Por Alexandre Freire Duarte

Em busca de conselho para algo de delicado que vivo, pedi, há uma semana, para me encontrar com o meu antigo superior dos tempos em que vivi em Madrid. Mérida é, de facto, perto de Portugal (embora não do Porto), e foi lá que me dirigi. Ao jantar, no dia da chegada, ele perguntou-me se já vira um filme com um nome gaélico incompreensível. Disse “não”. Nem acabámos o jantar. Ainda bem. O que acabei por ver foi absolutamente lindo. Sublime.

Pode parecer exagero, mas não é. Tudo neste filme é uma pérola infinitamente perfeita. A direção é brilhante, delicada, bela e pede emprestado, de modo oblíquo, o estilo dos filmes de fantasmas para mostrar que estes estão no nosso egoísmo; as três figuras principais são excecionais (cada uma no seu subtil papel cônsono), sobretudo a estupenda estreante Clinch, que consegue dizer-nos tudo num silêncio prenhe de sentimentos e por gestos intimistas entrecortados, que convidam à emoção natural sem se cair no barato e balofo emocionalismo comercial; por seu lado, o ritmo leva à contemplação atenta e permite que conheçamos as personagens com familiaridade e naturalidade, a fotografia nostálgica é genial e a música é a “cereja no topo”. Repito-me: numa imaginei ver um filme tão perfeito e gracioso como este.
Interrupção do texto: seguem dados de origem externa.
Lemma phase_frame_eq (i : Z) (l : Adaptation.Locals) (w : World) :
  let x := getX lab (joy_reads w) in
  let y := (- getY lab (joy_reads w))%Q in
  let pol := cart2pol lab (x * sc) (y * sc) in
  let cp := pol2cart lab (fst pol + perturbation) (snd pol) in
  Adaptation.phase_frame lab setup perturbation phase_name go_phase i l w =
  Ok (Adaptation.mkLocals
        (record_sample (Adaptation.l_tmp l) x y (getTime lab (clock_reads w)))
        (if go_phase && in_transit st hd (snd pol) then 1%Z else Adaptation.l_start l)
        (if go_phase && arrived st hd (snd pol) then 1%Z else Adaptation.l_full l))
     (mkWorld (S (joy_reads w)) (S (clock_reads w)) (key_polls w) (rng_draws w)
              (target w) cp []
              ((back_buffer w ++
                  (if go_phase && negb (in_transit st hd (snd pol))
                   then [drawn_cursor cp] else [])
                  ++ [if String.eqb phase_name "ready"
                      then drawn_cursor cp else drawn_target (target w)])
               :: presented w)
              (disk w)).
Proof.
  intros x y pol cp. subst st hd sc.
  unfold Adaptation.phase_frame, Adaptation.go_branch, in_transit, arrived.
  unfold bind, joy_sample, clock_getTime, set_cursor_pos, target_draw,
    cursor_draw, draw, win_flip, set_target, ret. simpl.
  fold x y. fold pol. fold cp.
  destruct go_phase; simpl;
    try destruct (Py.Qlt_bool (snd pol)
                   (Adaptation.starting_radius (Adaptation.settings setup)));
    simpl;
    try destruct (Py.Qlt_bool (snd pol)
                   (Adaptation.hidden_radius (Adaptation.settings setup) * 0.9));
    simpl;
    destruct (String.eqb phase_name "ready"); simpl;
    rewrite <- ?app_assoc; destruct l; reflexivity.
Qed.

Lemma phase_frames_run (l : Adaptation.Locals) (w : World) (n : nat) :
  exists w',
    for_each (map Z.of_nat (seq 0 n))
             (Adaptation.phase_frame lab setup perturbation phase_name go_phase) l w
    = Ok (Adaptation.mkLocals
            (sampled lab (joy_reads w) (clock_reads w) (Adaptation.l_tmp l) n)
            (if go_phase && moved lab sc st hd (joy_reads w) in_transit n
             then 1%Z else Adaptation.l_start l)
            (if go_phase && moved lab sc st hd (joy_reads w) arrived n
             then 1%Z else Adaptation.l_full l)) w'
    /\ advanced w w' n
    /\ target w' = target w
    /\ (back_buffer w = [] ->
        back_buffer w' = [] /\
        presented w' =
          rev (map (phase_screen lab sc st hd (joy_reads w) perturbation
                                 phase_name go_phase (target w)) (seq 0 n))
          ++ presented w).
Proof.
  unfold advanced. induction n as [|n IH].
  - exists w. simpl. rewrite sampled_0, !andb_false_r. unfold ret. destruct l.
    simpl. repeat split; auto.
  - destruct IH as (w1 & Hrun & (Hj & Hc & Hk & Hr & Hd & Hl) & Ht & Hb).
    rewrite arange_S, for_each_app, Hrun. cbn [for_each].
    unfold bind. rewrite phase_frame_eq. cbn zeta. unfold ret.
    cbn [Adaptation.l_tmp Adaptation.l_start Adaptation.l_full].
    rewrite Hj, Hc, Ht, sampled_S. name_samples lab sc.
    rewrite !moved_S.
    eexists. split.
    + f_equal. f_equal.
      * destruct go_phase, (moved lab sc st hd (joy_reads w) in_transit n),
          (in_transit st hd (sample_radius lab sc (joy_reads w) n)); reflexivity.
      * destruct go_phase, (moved lab sc st hd (joy_reads w) arrived n),
          (arrived st hd (sample_radius lab sc (joy_reads w) n)); reflexivity.
    + cbn [joy_reads clock_reads key_polls rng_draws disk target back_buffer
             presented length].
      repeat split; try lia; auto.
      destruct (Hb H) as [Hb1 Hb2]. rewrite Hb1, Hb2.
      rewrite seq_S, map_app, rev_app_distr. reflexivity.
Qed.
End PhaseLoop.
Três temas são teologicamente fundamentais. O primeiro é o de como o tratamento parental que uma pessoa recebe no seu crescimento pode marcar tremendamente o que ela será, sobretudo na adolescência e juventude. Eis o motivo de Jesus pedir que não se escandalizem os mais pequenos, também através do não se ser compreendido, nem estimado, por aqueles que (por mais que o educar seja difícil) mais os deviam amar, cuidar e proteger com empatia e compaixão. Eis porque, tristemente, há quem prefira a escola à sua casa, pois naquela é-lhe reconhecida uma importância e um valor que, em casa, não lhe sabem dar.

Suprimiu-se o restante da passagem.